# [WORK INSTRUCTIONS]
Restate word for word the lines of the entries below, starting with the line that holds "Definition SHA3_384_DIGEST_SIZE : Z" and ending with the line that holds "(partial c) data;", and no others.

# [Stored data]
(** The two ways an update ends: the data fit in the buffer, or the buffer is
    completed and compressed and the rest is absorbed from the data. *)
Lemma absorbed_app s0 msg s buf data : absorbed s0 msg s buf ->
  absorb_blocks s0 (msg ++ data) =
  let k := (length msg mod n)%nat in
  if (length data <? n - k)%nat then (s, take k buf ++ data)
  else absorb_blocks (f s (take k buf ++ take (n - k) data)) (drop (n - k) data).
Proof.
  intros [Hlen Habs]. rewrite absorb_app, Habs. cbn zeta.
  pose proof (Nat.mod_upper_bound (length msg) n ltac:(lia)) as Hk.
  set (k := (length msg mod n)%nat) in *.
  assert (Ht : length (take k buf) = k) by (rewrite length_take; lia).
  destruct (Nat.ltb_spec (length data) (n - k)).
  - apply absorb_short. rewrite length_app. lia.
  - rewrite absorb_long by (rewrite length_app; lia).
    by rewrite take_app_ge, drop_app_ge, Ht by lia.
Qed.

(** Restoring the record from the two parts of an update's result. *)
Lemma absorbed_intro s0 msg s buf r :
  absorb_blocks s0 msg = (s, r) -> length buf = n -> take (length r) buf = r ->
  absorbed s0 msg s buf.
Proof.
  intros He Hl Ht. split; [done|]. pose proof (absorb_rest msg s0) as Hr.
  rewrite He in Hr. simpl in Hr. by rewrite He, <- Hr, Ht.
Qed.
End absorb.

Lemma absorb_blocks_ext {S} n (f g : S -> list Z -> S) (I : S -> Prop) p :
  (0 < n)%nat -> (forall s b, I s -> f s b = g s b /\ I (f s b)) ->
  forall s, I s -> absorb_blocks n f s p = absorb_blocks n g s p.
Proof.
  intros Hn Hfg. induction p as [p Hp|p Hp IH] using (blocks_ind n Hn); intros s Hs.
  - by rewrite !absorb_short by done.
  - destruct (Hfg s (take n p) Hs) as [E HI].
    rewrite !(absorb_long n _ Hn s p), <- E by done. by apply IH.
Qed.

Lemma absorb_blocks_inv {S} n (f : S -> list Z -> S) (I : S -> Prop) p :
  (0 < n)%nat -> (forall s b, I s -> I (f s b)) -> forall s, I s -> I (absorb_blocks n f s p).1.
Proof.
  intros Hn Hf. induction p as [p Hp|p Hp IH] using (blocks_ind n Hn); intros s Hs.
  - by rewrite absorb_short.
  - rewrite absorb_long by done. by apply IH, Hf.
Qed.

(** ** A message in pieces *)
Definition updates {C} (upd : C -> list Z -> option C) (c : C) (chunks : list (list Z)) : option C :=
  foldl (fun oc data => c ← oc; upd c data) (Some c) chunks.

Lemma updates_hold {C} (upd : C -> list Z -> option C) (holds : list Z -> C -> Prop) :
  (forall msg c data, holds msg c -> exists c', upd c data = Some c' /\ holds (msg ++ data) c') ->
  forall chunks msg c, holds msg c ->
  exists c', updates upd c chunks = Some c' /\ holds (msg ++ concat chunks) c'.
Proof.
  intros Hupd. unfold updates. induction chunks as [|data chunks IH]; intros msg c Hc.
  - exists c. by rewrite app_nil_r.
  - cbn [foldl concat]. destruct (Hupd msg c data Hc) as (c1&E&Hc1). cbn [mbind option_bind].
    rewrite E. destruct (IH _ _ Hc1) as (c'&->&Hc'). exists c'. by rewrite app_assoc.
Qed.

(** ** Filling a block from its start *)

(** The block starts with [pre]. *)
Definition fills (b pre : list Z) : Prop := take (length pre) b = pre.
---
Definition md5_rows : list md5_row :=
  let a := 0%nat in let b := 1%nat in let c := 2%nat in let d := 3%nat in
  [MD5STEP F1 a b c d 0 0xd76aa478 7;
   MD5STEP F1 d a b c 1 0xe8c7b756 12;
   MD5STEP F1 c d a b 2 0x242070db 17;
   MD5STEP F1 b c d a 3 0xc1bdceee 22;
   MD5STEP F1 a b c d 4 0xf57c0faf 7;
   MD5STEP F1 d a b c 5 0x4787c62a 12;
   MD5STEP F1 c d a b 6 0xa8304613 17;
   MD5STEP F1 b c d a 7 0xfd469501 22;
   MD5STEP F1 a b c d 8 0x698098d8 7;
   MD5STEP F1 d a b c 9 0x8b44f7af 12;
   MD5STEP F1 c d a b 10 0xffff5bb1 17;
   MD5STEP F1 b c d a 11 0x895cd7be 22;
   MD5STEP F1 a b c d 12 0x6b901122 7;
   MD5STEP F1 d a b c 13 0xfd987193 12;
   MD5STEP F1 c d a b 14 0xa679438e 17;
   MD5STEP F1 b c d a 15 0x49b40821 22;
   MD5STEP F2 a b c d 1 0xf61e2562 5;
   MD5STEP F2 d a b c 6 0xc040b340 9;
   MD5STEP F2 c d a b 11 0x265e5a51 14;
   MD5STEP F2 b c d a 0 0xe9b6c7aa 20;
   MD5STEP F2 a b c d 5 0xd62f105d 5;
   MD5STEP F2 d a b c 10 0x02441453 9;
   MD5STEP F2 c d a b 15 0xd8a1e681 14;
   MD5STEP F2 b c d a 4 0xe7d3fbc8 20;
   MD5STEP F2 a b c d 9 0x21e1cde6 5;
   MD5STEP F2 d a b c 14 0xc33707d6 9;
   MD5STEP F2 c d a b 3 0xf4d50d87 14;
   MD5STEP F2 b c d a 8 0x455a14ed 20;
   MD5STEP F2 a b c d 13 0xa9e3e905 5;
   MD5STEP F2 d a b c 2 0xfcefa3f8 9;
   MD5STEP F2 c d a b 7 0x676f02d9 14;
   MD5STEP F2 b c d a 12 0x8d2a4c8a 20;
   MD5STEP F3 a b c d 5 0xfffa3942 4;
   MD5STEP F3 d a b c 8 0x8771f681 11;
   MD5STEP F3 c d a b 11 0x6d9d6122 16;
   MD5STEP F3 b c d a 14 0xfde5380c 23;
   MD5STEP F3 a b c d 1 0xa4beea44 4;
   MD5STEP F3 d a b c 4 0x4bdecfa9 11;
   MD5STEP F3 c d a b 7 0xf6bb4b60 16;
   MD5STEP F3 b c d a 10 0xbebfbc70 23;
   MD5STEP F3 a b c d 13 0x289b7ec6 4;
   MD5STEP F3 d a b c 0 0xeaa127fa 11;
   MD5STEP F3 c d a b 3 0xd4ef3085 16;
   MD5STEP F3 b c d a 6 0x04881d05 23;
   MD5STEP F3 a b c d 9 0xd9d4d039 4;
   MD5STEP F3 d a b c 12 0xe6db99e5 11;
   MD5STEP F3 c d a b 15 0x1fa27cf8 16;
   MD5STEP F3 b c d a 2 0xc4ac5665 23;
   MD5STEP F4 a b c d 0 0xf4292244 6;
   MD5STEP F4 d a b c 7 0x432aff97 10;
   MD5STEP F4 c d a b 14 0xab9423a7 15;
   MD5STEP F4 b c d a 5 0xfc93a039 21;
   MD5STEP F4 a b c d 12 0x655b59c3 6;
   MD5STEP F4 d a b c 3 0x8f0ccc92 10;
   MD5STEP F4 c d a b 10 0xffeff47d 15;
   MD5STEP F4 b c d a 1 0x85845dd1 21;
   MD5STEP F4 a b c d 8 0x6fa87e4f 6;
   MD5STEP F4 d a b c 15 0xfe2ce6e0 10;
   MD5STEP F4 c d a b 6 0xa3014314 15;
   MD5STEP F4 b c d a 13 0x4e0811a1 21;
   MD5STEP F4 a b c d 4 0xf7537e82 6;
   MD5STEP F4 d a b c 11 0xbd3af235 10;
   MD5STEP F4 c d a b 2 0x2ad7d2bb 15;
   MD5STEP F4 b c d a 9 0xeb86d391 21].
==
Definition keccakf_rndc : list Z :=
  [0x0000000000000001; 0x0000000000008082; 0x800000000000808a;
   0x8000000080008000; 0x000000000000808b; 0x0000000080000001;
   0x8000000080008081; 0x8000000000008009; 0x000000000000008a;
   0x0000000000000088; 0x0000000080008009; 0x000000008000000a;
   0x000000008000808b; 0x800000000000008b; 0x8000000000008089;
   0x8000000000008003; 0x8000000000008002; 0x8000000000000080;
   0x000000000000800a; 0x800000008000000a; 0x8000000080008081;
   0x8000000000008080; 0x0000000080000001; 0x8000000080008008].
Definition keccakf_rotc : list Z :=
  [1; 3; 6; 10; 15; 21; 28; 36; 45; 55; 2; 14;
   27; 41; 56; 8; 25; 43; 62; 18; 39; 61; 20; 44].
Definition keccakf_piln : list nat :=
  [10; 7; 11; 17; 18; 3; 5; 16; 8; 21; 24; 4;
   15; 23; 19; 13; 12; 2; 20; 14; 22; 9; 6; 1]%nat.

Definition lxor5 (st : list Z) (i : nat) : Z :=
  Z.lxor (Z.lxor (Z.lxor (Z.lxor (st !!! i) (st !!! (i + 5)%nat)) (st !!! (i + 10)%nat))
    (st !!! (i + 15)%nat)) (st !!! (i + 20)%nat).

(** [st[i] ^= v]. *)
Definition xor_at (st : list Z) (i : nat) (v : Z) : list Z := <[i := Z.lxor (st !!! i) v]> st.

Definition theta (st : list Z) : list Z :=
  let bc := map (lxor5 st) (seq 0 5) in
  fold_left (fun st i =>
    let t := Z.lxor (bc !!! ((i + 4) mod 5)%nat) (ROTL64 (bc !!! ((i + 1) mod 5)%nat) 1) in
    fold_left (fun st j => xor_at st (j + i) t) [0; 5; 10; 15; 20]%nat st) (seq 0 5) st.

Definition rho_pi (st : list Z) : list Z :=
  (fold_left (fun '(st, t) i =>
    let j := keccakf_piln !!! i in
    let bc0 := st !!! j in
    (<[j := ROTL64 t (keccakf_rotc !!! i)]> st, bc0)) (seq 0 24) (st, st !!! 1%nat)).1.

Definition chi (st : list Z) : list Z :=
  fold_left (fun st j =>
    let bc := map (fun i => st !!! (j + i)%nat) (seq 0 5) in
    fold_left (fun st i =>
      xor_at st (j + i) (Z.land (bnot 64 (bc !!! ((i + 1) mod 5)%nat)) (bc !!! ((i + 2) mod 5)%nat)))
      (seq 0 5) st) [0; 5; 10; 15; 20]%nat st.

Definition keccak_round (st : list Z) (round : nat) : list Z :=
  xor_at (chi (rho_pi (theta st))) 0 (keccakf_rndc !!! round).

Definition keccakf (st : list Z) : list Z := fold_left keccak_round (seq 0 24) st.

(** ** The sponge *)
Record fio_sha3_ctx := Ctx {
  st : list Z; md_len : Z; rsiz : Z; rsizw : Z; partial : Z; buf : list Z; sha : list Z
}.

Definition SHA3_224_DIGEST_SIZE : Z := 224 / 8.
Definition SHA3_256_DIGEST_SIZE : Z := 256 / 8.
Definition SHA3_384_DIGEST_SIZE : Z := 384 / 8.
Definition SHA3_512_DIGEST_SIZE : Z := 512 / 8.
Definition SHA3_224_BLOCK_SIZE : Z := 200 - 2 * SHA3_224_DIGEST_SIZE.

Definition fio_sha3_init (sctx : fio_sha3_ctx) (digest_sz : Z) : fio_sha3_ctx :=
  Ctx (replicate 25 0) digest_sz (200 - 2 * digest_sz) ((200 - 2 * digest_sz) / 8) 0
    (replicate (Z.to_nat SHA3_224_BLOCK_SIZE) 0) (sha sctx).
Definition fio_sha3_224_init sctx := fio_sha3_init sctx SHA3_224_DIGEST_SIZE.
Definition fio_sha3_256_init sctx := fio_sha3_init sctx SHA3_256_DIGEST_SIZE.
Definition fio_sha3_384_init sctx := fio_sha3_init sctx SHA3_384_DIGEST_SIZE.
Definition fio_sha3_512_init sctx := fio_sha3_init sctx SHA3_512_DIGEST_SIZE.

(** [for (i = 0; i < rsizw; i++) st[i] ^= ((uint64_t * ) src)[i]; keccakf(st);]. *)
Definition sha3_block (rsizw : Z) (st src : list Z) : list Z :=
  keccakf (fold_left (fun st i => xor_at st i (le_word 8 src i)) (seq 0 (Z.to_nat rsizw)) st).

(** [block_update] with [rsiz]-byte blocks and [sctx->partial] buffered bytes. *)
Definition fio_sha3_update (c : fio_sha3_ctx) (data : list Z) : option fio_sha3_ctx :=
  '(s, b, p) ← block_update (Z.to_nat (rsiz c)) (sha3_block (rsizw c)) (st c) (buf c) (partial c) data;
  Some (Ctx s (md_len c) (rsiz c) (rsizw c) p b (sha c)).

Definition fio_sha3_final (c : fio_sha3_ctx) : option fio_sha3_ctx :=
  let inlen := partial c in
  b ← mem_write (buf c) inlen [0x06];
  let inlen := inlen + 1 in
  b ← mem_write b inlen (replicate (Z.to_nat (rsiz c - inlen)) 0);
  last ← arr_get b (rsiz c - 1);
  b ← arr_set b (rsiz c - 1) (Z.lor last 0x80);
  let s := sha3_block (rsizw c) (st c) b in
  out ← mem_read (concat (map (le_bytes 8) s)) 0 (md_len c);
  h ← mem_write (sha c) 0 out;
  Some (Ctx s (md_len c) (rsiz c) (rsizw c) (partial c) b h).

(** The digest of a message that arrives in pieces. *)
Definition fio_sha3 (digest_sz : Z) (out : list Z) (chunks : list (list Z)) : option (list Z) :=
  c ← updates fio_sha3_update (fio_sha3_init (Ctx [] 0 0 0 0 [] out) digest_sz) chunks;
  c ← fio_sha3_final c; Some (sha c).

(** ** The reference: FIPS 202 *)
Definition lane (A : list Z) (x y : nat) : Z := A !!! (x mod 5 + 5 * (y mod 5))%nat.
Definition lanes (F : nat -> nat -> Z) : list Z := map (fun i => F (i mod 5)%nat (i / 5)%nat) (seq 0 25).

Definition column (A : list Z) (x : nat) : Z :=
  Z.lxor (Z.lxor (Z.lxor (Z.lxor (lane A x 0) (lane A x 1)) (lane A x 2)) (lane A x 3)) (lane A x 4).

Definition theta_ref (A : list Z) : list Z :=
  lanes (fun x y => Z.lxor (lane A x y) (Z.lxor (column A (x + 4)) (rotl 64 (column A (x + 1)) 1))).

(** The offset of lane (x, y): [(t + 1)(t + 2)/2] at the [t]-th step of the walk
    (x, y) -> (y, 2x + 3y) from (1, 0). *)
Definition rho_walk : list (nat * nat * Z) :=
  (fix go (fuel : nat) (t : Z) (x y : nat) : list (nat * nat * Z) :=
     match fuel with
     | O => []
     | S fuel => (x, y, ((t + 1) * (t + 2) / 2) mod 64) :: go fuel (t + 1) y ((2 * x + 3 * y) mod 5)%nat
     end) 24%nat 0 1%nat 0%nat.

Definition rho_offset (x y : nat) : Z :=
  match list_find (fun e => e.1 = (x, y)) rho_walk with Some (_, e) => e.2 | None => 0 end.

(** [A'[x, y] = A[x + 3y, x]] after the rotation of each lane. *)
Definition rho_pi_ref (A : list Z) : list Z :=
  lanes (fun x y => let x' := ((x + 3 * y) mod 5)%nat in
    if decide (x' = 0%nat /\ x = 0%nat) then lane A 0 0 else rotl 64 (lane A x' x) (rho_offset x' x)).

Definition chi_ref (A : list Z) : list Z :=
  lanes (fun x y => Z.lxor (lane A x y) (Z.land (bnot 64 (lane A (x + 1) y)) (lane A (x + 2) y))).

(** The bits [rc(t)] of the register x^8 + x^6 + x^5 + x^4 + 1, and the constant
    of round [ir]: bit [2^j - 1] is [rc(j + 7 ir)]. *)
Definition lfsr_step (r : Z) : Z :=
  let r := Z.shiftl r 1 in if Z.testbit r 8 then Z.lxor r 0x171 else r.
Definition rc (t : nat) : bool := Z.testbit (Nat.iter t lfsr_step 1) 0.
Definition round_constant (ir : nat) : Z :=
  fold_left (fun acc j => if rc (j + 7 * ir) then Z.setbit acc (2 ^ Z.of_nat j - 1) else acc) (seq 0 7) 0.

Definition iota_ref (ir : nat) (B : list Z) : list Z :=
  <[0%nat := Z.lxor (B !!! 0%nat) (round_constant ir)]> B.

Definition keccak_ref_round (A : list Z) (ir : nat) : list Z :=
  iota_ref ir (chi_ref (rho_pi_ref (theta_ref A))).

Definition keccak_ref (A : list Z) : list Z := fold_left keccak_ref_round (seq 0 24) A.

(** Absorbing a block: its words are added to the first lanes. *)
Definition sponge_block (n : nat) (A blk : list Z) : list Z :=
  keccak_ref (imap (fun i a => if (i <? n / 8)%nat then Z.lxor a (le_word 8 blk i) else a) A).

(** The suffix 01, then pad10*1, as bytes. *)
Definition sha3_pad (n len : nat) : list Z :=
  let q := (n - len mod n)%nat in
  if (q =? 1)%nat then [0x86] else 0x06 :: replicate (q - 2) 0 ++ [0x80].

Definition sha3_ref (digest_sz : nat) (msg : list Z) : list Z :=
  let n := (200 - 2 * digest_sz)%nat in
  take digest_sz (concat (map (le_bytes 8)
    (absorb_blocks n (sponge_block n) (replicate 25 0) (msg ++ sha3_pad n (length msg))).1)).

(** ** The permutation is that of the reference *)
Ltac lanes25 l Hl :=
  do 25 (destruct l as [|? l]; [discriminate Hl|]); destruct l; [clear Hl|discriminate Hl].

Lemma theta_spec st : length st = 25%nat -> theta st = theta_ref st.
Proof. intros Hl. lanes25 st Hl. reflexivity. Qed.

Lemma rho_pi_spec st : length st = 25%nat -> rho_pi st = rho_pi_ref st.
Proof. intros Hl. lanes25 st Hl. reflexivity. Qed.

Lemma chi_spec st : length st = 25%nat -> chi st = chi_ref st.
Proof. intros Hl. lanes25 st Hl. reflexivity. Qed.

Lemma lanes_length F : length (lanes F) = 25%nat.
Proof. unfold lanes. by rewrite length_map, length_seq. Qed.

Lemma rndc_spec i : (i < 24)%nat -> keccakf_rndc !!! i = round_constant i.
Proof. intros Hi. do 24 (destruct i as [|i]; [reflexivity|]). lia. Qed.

# [RESPONSE AREA]
Definition SHA3_384_DIGEST_SIZE : Z := 384 / 8.
Definition SHA3_512_DIGEST_SIZE : Z := 512 / 8.
Definition SHA3_224_BLOCK_SIZE : Z := 200 - 2 * SHA3_224_DIGEST_SIZE.

Definition fio_sha3_init (sctx : fio_sha3_ctx) (digest_sz : Z) : fio_sha3_ctx :=
  Ctx (replicate 25 0) digest_sz (200 - 2 * digest_sz) ((200 - 2 * digest_sz) / 8) 0
    (replicate (Z.to_nat SHA3_224_BLOCK_SIZE) 0) (sha sctx).
Definition fio_sha3_224_init sctx := fio_sha3_init sctx SHA3_224_DIGEST_SIZE.
Definition fio_sha3_256_init sctx := fio_sha3_init sctx SHA3_256_DIGEST_SIZE.
Definition fio_sha3_384_init sctx := fio_sha3_init sctx SHA3_384_DIGEST_SIZE.
Definition fio_sha3_512_init sctx := fio_sha3_init sctx SHA3_512_DIGEST_SIZE.

(** [for (i = 0; i < rsizw; i++) st[i] ^= ((uint64_t * ) src)[i]; keccakf(st);]. *)
Definition sha3_block (rsizw : Z) (st src : list Z) : list Z :=
  keccakf (fold_left (fun st i => xor_at st i (le_word 8 src i)) (seq 0 (Z.to_nat rsizw)) st).

(** [block_update] with [rsiz]-byte blocks and [sctx->partial] buffered bytes. *)
Definition fio_sha3_update (c : fio_sha3_ctx) (data : list Z) : option fio_sha3_ctx :=
  '(s, b, p) ← block_update (Z.to_nat (rsiz c)) (sha3_block (rsizw c)) (st c) (buf c) (partial c) data;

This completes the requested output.